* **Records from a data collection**
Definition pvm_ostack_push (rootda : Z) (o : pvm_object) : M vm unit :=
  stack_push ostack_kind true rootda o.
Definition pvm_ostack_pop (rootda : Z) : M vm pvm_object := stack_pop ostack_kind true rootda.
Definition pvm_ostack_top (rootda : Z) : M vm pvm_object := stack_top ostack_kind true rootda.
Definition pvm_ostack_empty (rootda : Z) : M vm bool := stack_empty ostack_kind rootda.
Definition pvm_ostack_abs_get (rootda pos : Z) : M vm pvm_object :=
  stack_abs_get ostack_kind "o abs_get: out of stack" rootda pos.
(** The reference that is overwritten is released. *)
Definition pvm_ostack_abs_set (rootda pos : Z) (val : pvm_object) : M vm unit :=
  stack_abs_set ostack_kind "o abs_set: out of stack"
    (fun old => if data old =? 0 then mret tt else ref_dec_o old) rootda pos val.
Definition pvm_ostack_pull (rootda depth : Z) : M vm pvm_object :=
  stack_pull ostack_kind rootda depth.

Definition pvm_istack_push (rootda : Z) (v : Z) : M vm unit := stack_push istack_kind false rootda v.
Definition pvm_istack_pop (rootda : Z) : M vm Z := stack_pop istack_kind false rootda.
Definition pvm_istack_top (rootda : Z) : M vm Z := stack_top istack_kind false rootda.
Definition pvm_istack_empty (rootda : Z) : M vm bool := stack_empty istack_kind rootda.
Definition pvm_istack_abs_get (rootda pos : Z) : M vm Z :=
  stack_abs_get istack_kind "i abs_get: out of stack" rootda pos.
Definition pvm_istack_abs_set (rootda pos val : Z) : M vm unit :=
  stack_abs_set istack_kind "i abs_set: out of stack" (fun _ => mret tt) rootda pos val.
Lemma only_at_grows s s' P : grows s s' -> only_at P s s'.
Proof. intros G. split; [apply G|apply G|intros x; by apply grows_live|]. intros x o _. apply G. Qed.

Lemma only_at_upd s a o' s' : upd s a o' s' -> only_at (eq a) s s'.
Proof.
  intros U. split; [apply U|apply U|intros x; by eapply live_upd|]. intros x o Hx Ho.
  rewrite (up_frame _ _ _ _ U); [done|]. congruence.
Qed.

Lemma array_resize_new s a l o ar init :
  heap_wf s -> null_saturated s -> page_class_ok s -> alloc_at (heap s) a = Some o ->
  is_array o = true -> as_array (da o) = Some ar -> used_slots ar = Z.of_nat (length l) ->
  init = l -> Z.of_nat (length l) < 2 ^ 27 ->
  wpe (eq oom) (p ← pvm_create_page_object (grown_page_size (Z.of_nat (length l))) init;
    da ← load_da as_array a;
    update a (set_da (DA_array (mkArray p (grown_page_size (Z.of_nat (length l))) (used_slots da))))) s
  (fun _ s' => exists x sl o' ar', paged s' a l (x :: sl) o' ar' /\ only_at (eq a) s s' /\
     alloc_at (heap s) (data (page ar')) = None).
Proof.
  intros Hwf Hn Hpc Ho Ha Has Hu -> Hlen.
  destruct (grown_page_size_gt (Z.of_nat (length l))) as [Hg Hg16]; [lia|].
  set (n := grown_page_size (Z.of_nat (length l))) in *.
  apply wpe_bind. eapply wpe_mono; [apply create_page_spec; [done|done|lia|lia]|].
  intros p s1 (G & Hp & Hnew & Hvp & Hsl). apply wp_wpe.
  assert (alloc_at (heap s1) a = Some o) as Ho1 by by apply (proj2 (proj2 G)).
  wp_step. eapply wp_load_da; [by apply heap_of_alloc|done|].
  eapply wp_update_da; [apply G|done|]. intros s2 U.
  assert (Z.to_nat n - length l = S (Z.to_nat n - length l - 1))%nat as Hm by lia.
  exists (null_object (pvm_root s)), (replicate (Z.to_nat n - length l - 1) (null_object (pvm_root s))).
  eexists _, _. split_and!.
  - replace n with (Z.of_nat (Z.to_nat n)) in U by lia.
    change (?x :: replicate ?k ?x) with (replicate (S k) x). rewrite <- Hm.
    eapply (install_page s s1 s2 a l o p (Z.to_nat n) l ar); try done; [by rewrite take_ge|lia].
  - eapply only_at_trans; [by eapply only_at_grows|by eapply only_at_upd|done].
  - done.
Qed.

* **YOUR GOAL**
Extract from the records above the lines from the one containing "intros Hwf Hn Hpc Ho Ha Has Hu -> Hlen." to the one containing "intros p s1", both lines included, exactly as they appear and with nothing else.

* **REPLY TO THE TASK**
  intros Hwf Hn Hpc Ho Ha Has Hu -> Hlen.
  destruct (grown_page_size_gt (Z.of_nat (length l))) as [Hg Hg16]; [lia|].
  set (n := grown_page_size (Z.of_nat (length l))) in *.
  apply wpe_bind. eapply wpe_mono; [apply create_page_spec; [done|done|lia|lia]|].
  intros p s1 (G & Hp & Hnew & Hvp & Hsl). apply wp_wpe.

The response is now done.